(* ===== verification/SmapProps.v ===== *)
(** * Properties of the string map

    The prefix tree as a refinement of a finite map, the ranges of its machine
    integers, the two versions of its functions, its walks, the round trip
    through its items, and the inputs on which the code misbehaves. *)
From Stdlib Require Import ZArith Lia.
From stdpp Require Import base list option numbers sets gmap.
From S2P Require Import Prelude Mem Smap SmapProof SmapAdd SmapMap SmapWalk.

(** ** The abstract map *)

(** A call; [z] picks the version for zero-terminated keys. *)
Inductive scall (V : Type) :=
  | SGet (z : bool) (key : list Z)
  | SAdd (z : bool) (key : list Z) (v : V)
  | SPop (z : bool) (key : list Z).
Arguments SGet {V}. Arguments SAdd {V}. Arguments SPop {V}.

Inductive sreply (V : Type) := SData (o : option V) | SCode (rc : Z).
Arguments SData {V}. Arguments SCode {V}.

Section Refinement.
Context {V : Type}.
Implicit Types (m : smap V) (G : gmap (list Z) V) (c : scall V) (key : list Z).

Definition run_scall c m : IM V (sreply V * smap V) :=
  match c with
  | SGet z key => d ← deref (if z then smap_get m key else smap_getn m key); mret (SData d, m)
  | SAdd z key v => '(rc, m) ← (if z then smap_add m key v else smap_addn m key v); mret (SCode rc, m)
  | SPop z key => '(d, m) ← (if z then smap_pop m key else smap_popn m key); mret (SData d, m)
  end.

Definition sreply_of G c : sreply V :=
  match c with
  | SGet _ key | SPop _ key => SData (G !! key)
  | SAdd _ key _ => SCode (if G !! key then SMAP_ERR_EXIST else SMAP_SUCCESS)
  end.

Definition snext G c : gmap (list Z) V :=
  match c with
  | SGet _ _ => G
  | SAdd _ key v => if G !! key then G else <[key := v]> G
  | SPop _ key => delete key G
  end.

(** What a caller has to respect: added keys have no byte zero, fewer than
    2^32 - 1 keys, memory for an add, and no [smap_get] of the empty key. *)
Definition scall_ok G c (s : ist V) : Prop :=
  Z.of_nat (size G) < 4294967295 /\
  match c with
  | SGet z key => z = true -> key <> []
  | SAdd _ key _ => key_ok key /\ (7 <= mem s)%nat
  | SPop _ _ => True
  end.

Inductive sreach : smap V -> gmap (list Z) V -> Prop :=
  | sreach_create s m s' : smap_create s = Some (Some m, s') -> sreach m ∅
  | sreach_call m G c s r m' s' :
      sreach m G -> scall_ok G c s -> run_scall c m s = Some ((r, m'), s') -> sreach m' (snext G c).

Lemma run_scall_spec m c s :
  smap_ok m -> scall_ok (to_smap m) c s ->
  exists m' s', run_scall c m s = Some ((sreply_of (to_smap m) c, m'), s') /\ smap_ok m' /\
    to_smap m' = snext (to_smap m) c /\ evs s' = evs s.
Proof.
  intros Hm [Hsz Hc]. destruct c as [z key|z key v|z key]; cbn [run_scall sreply_of snext].
  - exists m, s. assert ((if z then smap_get m key else smap_getn m key) = Some (to_smap m !! key)) as ->; [|done].
    rewrite <- smap_getn_spec by done. destruct z; [|done]. apply smap_get_zero; auto.
  - destruct Hc as [Hkey Hmem].
    destruct (smap_addn_spec m key v s Hm Hkey Hsz Hmem) as ([rc m'] & s' & E & _ & [Hm' Hpost] & Hev).
    exists m', s'. assert ((if z then smap_add m key v else smap_addn m key v) s = Some ((rc, m'), s')) as E'.
    { destruct z; [by rewrite smap_add_zero|done]. }
    rewrite (IM_bind_Some _ _ _ _ _ E'). cbn [fst snd] in *.
    destruct (to_smap m !! key); destruct Hpost as [-> Hmap]; done.
  - destruct (smap_popn_spec m key s Hm ltac:(lia)) as (m' & s' & E & Hev & Hm' & Hmap). exists m', s'.
    assert ((if z then smap_pop m key else smap_popn m key) s = Some ((to_smap m !! key, m'), s')) as E'.
    { destruct z; [by rewrite smap_pop_zero|done]. }
    by rewrite (IM_bind_Some _ _ _ _ _ E').
Qed.

Lemma sreach_ok m G : sreach m G -> smap_ok m /\ to_smap m = G.
Proof.
  induction 1 as [s m s' E|m G c s r m' s' Hr [Hm <-] Hc E].
  - pose proof (smap_create_spec s) as Hcr. destruct (mem s); [congruence|].
    destruct Hcr as (m0 & E0 & Hm & Hmap). assert (m0 = m) as -> by congruence. done.
  - destruct (run_scall_spec m c s Hm Hc) as (m1 & s1 & E1 & Hm1 & Hmap & _).
    rewrite E in E1. injection E1 as -> -> ->. done.
Qed.


(** ** Ranges *)

(** The nodes of a tree. *)
Inductive snode_of : block (smap_node V) -> smap_node V -> Prop :=
  | snode_kid b k (nd : smap_node V) : kid b k = Some nd -> snode_of b nd
  | snode_below b k (nd nd' : smap_node V) : kid b k = Some nd -> snode_of (sn_blk nd) nd' -> snode_of b nd'.

Lemma snode_swf b (nd : smap_node V) : bwf b -> snode_of b nd -> swf nd.
Proof.
  intros Hb Hc. revert Hb. induction Hc as [b k c Hk|b k c c' Hk Hc IH]; intros [Hb Hs]; [by apply (Hs k)|].
  apply IH. by destruct (swf_inv c (Hs k c Hk)) as (_ & ? & _).
Qed.

(** In every map that is reached the fields of all nodes stay in the range of
    their types: a block covers [sz] of the eight groups of 32 bytes and has
    exactly [32 * sz] slots, [size] is the number of children and fits eight
    bits, every key consists of non-zero bytes, and a node without block has no
    children. *)
Theorem smap_fields_in_range m G (nd : smap_node V) :
  sreach m G -> snode_of (sm_blk m) nd ->
  key_ok (sn_key nd) /\ sn_size nd = count (sn_blk nd) /\ 0 <= sn_size nd <= 255 /\
  match b_nodes (sn_blk nd) with
  | None => sn_size nd = 0
  | Some ns => 0 <= b_offset (sn_blk nd) /\ 1 <= b_sz (sn_blk nd) /\ b_offset (sn_blk nd) + b_sz (sn_blk nd) <= 8 /\
               len ns = 32 * b_sz (sn_blk nd)
  end.
Proof.
  intros Hr Hc. destruct (sreach_ok m G Hr) as [(Hb & _) _].
  destruct (swf_inv nd (snode_swf _ _ Hb Hc)) as (Hkey & [Hbok _] & Hsize). split; [done|]. split; [done|].
  pose proof (count_255 _ Hbok). split; [lia|]. rewrite Hsize. unfold bok, count in *.
  destruct (b_nodes (sn_blk nd)); [|done]. destruct Hbok as (? & ? & ? & ? & _). done.
Qed.

(** ** The two versions *)

(** On a consistent map and a key without the byte zero the functions for
    zero-terminated strings do exactly what those with a length do, whatever
    memory is left, except [smap_get] for the empty key. *)
Theorem smap_versions_agree m key (v : V) s :
  smap_ok m -> key_ok key ->
  smap_add m key v s = smap_addn m key v s /\ smap_pop m key s = smap_popn m key s /\
  (key <> [] -> smap_get m key = smap_getn m key).
Proof.
  intros Hm Hkey. split; [by apply smap_add_zero|]. split; [by apply smap_pop_zero|]. intros Hne. by apply smap_get_zero.
Qed.

(** ** Walks *)

(** [smap_items] with a buffer of [smap_longest_key_size] bytes never writes
    behind it and visits every key with its pointer exactly once, until the
    callback returns non-zero; [smap_values] visits the pointers in the same
    order; no key is longer than the buffer; [smap_clear] with a callback
    releases every pointer exactly once and leaves an empty map. *)
Theorem smap_visits_every_item m :
  smap_ok m ->
  smap_list m ≡ₚ map_to_list (to_smap m) /\
  (forall A (cb : list Z -> V -> A -> Z * A) arg,
     smap_items m (smap_longest_key_size m) cb arg = Some (walk_list (fun x => cb x.1 x.2) (smap_list m) arg)) /\
  (forall A (cb : V -> A -> Z * A) arg, smap_values m cb arg = walk_list cb (smap_list m).*2 arg) /\
  (forall key, is_Some (to_smap m !! key) -> len key <= smap_longest_key_size m) /\
  exists l, l ≡ₚ (map_to_list (to_smap m)).*2 /\ forall s,
    smap_clear m (Some release) s = Some (Smap 0 empty_block None, IState (mem s) (rev (Callback <$> l) ++ evs s)).
Proof.
  intros Hm. split; [by apply smap_list_items|]. split; [intros; by apply smap_items_spec|].
  split; [intros; apply smap_values_spec|]. split.
  - intros key [v Hv]. by eapply smap_longest_bound.
  - destruct (smap_clear_spec m) as (l & Hl & Hrun). exists l. split; [|done]. by rewrite Hl, (smap_list_items m Hm).
Qed.

(** Adding every item that [smap_items] reports to a new map succeeds and
    gives a map with the same keys and pointers. *)
Theorem smap_items_round_trip m s :
  smap_ok m -> sm_n m < 4294967296 -> 7 * sm_n m + 1 <= Z.of_nat (mem s) ->
  exists m0 s0 m' s', smap_create s = Some (Some m0, s0) /\
    smap_items m (smap_longest_key_size m) reload_cb (m0, s0) = Some (0, (m', s')) /\
    sm_n m' = sm_n m /\ forall key, smap_getn m' key = smap_getn m key.
Proof.
  intros Hm Hn Hmem.
  destruct (smap_reload_spec m (smap_longest_key_size m) s Hm ltac:(lia) Hn Hmem)
    as (m0 & s0 & m' & s' & E0 & Ei & Hm' & Hmap).
  exists m0, s0, m', s'. split; [done|]. split; [done|].
  split; [destruct Hm as (_ & _ & ->), Hm' as (_ & _ & ->); by rewrite Hmap|].
  intros key. rewrite !smap_getn_spec by done. by rewrite Hmap.
Qed.

End Refinement.

(** ** Concrete maps *)

(** The map that holds each key of [l] with its length as pointer. *)
Definition of_keys (l : list (list Z)) : smap Z :=
  foldl (fun m key => match smap_addn m key (len key) (IState 100 []) with Some ((_, m'), _) => m' | None => m end)
    (Smap 0 empty_block None) l.

Lemma sreach_of_keys l :
  Forall key_ok l -> Z.of_nat (length l) < 4294967296 ->
  exists G, sreach (of_keys l) G /\ (size G <= length l)%nat.
Proof.
  induction l as [|key l IH] using rev_ind; intros Hl Hn.
  { exists ∅. split; [|done]. by apply (sreach_create (IState 1 []) _ (IState 0 [])). }
  apply Forall_app in Hl as [Hl [Hkey _]%Forall_cons_1]. rewrite length_app in *. simpl in *.
  destruct IH as (G & Hr & HG); [done|lia|]. destruct (sreach_ok _ _ Hr) as [Hm Hmap].
  assert (scall_ok G (SAdd false key (len key)) (IState 100 [])) as Hok by (split; [lia|]; split; [done|simpl; lia]).
  pose proof Hok as Hok'. rewrite <- Hmap in Hok'.
  destruct (run_scall_spec (of_keys l) _ _ Hm Hok') as (m' & s' & E & _).
  exists (snext G (SAdd false key (len key))). split.
  - assert (of_keys (l ++ [key]) = m') as ->.
    { unfold of_keys. rewrite foldl_app. cbn [foldl]. fold (of_keys l). cbn [run_scall] in E. unfold mbind, IM_bind in E.
      destruct (smap_addn (of_keys l) key (len key) (IState 100 [])) as [[[rc m1] s1]|]; [|done]. by injection E. }
    exact (sreach_call (of_keys l) G _ (IState 100 []) _ _ s' Hr Hok E).
  - simpl. destruct (G !! key) eqn:EG; [lia|]. rewrite map_size_insert_None by done. lia.
Qed.

(** "abc", "abcd", "ax", "" and "b". *)
Definition demo : list (list Z) := [[97; 98; 99]; [97; 98; 99; 100]; [97; 120]; []; [98]].

Lemma demo_reach : exists G, sreach (of_keys demo) G /\ (size G <= 5)%nat.
Proof. apply sreach_of_keys; [repeat constructor|done]. Qed.

Lemma demo_ok : smap_ok (of_keys demo).
Proof. destruct demo_reach as (G & Hr & _). by destruct (sreach_ok _ _ Hr). Qed.


Lemma smap_fields_in_range_witness :
  exists nd, snode_of (sm_blk (of_keys demo)) nd /\ 0 <= sn_size nd <= 255 /\ sn_size nd = 2.
Proof.
  destruct demo_reach as (G & Hr & _).
  assert (snode_of (sm_blk (of_keys demo)) (default (SNode empty_block 0 [] None) (kid (sm_blk (of_keys demo)) 97))) as Hnd.
  { apply (snode_kid _ 97). vm_compute. reflexivity. }
  destruct (smap_fields_in_range _ _ _ Hr Hnd) as (_ & _ & Hs & _).
  eexists. split; [exact Hnd|]. split; [exact Hs|]. vm_compute. reflexivity.
Defined.

Lemma smap_versions_agree_witness :
  smap_pop (of_keys demo) [97; 120] (IState 0 []) = smap_popn (of_keys demo) [97; 120] (IState 0 []) /\
  smap_get (of_keys demo) [97; 120] = Some (Some 2).
Proof.
  destruct (smap_versions_agree (of_keys demo) [97; 120] 7 (IState 0 []) demo_ok) as (_ & Hp & Hg); [repeat constructor|].
  split; [exact Hp|]. rewrite Hg by discriminate. vm_compute. reflexivity.
Defined.

Lemma smap_visits_every_item_witness :
  smap_longest_key_size (of_keys demo) = 4 /\
  smap_items (of_keys demo) 4 (fun key v l => (0, l ++ [(key, v)])) [] =
    Some (0, [([], 0); ([97; 98; 99], 3); ([97; 98; 99; 100], 4); ([97; 120], 2); ([98], 1)]).
Proof.
  assert (smap_longest_key_size (of_keys demo) = 4) as E by (vm_compute; reflexivity). split; [exact E|].
  destruct (smap_visits_every_item _ demo_ok) as (_ & Hi & _).
  specialize (Hi _ (fun key v l => (0, l ++ [(key, v)])) []). rewrite E in Hi. rewrite Hi. vm_compute. reflexivity.
Defined.

Lemma smap_items_round_trip_witness :
  exists m', smap_items (of_keys demo) 4 reload_cb (Smap 0 empty_block None, IState 99 []) = Some (0, m') /\
    smap_getn m'.1 [97; 98; 99] = Some (Some 3).
Proof.
  destruct (smap_items_round_trip (of_keys demo) (IState 100 []) demo_ok) as (m0 & s0 & m' & s' & E0 & Ei & _ & Hg);
    [vm_compute; reflexivity|vm_compute; discriminate|].
  vm_compute in E0. injection E0 as <- <-. exists (m', s').
  assert (smap_longest_key_size (of_keys demo) = 4) as E by (vm_compute; reflexivity). rewrite E in Ei.
  split; [exact Ei|]. cbn [fst]. rewrite Hg. vm_compute. reflexivity.
Defined.

(** ** Inputs on which the code misbehaves *)

(** [smap_get] reads through the pointer stored under the empty key. *)
Theorem smap_get_empty_undefined :
  smap_getn (of_keys demo) [] = Some (Some 0) /\ smap_get (of_keys demo) [] = None.
Proof. split; vm_compute; reflexivity. Qed.

(** When an allocation fails while a node is split, the keys below it are
    lost: with "abc" and "abcd" in the map, adding "ax" with three allocations
    left reports the error, and "abcd" is no longer found although nothing was
    removed. *)
Theorem smap_failed_split_loses_keys :
  smap_getn (of_keys [[97; 98; 99]; [97; 98; 99; 100]]) [97; 98; 99; 100] = Some (Some 4) /\
  exists m, smap_addn (of_keys [[97; 98; 99]; [97; 98; 99; 100]]) [97; 120] 2 (IState 3 []) =
      Some ((SMAP_ERR_ALLOC, m), IState 0 []) /\
    smap_getn m [97; 98; 99; 100] = Some None /\ sm_n m = 2.
Proof. split; [vm_compute; reflexivity|]. eexists. split; [vm_compute; reflexivity|]. split; vm_compute; reflexivity. Qed.

(** Keys with the byte zero, which the versions with a length accept, can give
    a node 256 children; its 8-bit counter then wraps to zero and popping the
    node's own key drops all its children, while the map still counts 256 keys. *)
Theorem smap_child_counter_wraps :
  let m := of_keys ([1] :: map (fun i => [1; Z.of_nat i]) (seq 0 256)) in
  sm_n m = 257 /\ smap_getn m [1; 200] = Some (Some 2) /\
  exists m', smap_popn m [1] (IState 0 []) = Some ((Some 1, m'), IState 0 []) /\
    sm_n m' = 256 /\ smap_getn m' [1; 200] = Some None.
Proof.
  cbv zeta. split; [vm_compute; reflexivity|]. split; [vm_compute; reflexivity|].
  eexists. split; [vm_compute; reflexivity|]. split; vm_compute; reflexivity.
Qed.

*Exercise aim*: When you reach the line containing "children. *)" in the data above, start copying exactly, and stop after the line containing "sn_size nd = 0".

*Output for this task*:
    children. *)
Theorem smap_fields_in_range m G (nd : smap_node V) :
  sreach m G -> snode_of (sm_blk m) nd ->
  key_ok (sn_key nd) /\ sn_size nd = count (sn_blk nd) /\ 0 <= sn_size nd <= 255 /\
  match b_nodes (sn_blk nd) with
  | None => sn_size nd = 0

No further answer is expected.